Assignment:
Please copy out the lines in the entries that contain "Hrec".

Dataset entries
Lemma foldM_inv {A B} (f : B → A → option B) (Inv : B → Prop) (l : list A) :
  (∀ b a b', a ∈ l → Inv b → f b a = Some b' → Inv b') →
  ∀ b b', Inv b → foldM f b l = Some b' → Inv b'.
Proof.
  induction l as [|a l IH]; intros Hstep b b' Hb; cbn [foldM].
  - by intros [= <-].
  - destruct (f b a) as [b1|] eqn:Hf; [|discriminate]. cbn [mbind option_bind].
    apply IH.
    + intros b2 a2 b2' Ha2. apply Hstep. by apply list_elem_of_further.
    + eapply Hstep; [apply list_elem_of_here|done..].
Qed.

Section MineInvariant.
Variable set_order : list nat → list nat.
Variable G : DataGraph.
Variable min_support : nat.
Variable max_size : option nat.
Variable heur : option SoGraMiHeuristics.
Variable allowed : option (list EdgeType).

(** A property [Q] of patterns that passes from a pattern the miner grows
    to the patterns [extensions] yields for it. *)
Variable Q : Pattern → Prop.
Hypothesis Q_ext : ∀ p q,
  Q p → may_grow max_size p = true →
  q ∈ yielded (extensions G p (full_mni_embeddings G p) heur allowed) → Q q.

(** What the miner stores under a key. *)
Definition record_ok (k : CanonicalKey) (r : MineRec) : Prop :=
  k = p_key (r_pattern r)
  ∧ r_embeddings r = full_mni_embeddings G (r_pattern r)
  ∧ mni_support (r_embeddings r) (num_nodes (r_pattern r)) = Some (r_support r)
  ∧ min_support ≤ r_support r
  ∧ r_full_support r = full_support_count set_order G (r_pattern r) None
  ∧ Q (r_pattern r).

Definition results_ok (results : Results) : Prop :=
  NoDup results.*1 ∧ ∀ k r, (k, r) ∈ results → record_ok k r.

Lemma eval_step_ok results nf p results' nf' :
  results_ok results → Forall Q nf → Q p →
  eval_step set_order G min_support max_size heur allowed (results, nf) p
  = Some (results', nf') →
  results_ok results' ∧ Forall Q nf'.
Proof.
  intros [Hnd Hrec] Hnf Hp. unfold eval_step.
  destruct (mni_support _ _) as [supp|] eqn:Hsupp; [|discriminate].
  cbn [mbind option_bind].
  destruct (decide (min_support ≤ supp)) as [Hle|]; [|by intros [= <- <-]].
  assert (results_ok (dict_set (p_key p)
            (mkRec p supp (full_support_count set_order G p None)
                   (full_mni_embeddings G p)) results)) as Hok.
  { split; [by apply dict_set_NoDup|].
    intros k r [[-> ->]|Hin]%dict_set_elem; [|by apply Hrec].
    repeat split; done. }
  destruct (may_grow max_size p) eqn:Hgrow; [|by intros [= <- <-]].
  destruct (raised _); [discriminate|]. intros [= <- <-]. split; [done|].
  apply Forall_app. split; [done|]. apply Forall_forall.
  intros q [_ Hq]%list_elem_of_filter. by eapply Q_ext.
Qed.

Result of this exercise:
  intros [Hnd Hrec] Hnf Hp. unfold eval_step.
    intros k r [[-> ->]|Hin]%dict_set_elem; [|by apply Hrec].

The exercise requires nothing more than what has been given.